Segment Start: Available records
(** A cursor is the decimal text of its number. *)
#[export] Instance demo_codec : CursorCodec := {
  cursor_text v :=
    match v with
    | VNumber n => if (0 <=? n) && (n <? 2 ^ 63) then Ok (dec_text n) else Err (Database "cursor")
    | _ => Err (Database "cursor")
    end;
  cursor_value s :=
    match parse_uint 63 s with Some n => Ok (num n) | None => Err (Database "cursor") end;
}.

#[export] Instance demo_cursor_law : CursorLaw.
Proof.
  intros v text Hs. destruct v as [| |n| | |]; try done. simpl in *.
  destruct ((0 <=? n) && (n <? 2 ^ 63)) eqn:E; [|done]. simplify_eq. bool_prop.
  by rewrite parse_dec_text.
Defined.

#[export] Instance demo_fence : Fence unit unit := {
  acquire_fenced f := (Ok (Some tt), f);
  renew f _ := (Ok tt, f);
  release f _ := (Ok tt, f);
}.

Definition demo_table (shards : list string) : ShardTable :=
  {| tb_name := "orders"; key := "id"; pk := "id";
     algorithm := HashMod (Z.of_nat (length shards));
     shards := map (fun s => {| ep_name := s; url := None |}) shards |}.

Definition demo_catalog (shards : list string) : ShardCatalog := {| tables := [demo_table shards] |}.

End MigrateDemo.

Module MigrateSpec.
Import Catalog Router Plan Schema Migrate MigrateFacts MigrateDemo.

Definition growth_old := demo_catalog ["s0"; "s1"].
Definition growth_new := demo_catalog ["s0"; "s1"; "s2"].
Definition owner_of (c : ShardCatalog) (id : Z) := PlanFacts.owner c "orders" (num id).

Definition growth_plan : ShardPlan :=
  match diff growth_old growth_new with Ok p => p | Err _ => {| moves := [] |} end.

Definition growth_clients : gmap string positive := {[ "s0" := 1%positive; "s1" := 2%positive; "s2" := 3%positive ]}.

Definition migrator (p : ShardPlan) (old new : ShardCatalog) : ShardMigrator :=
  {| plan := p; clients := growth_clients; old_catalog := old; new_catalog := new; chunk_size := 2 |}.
Segment End: Available records
Brief: Filter the records above for lines with "orders".

Answer section:
  {| tb_name := "orders"; key := "id"; pk := "id";
Definition owner_of (c : ShardCatalog) (id : Z) := PlanFacts.owner c "orders" (num id).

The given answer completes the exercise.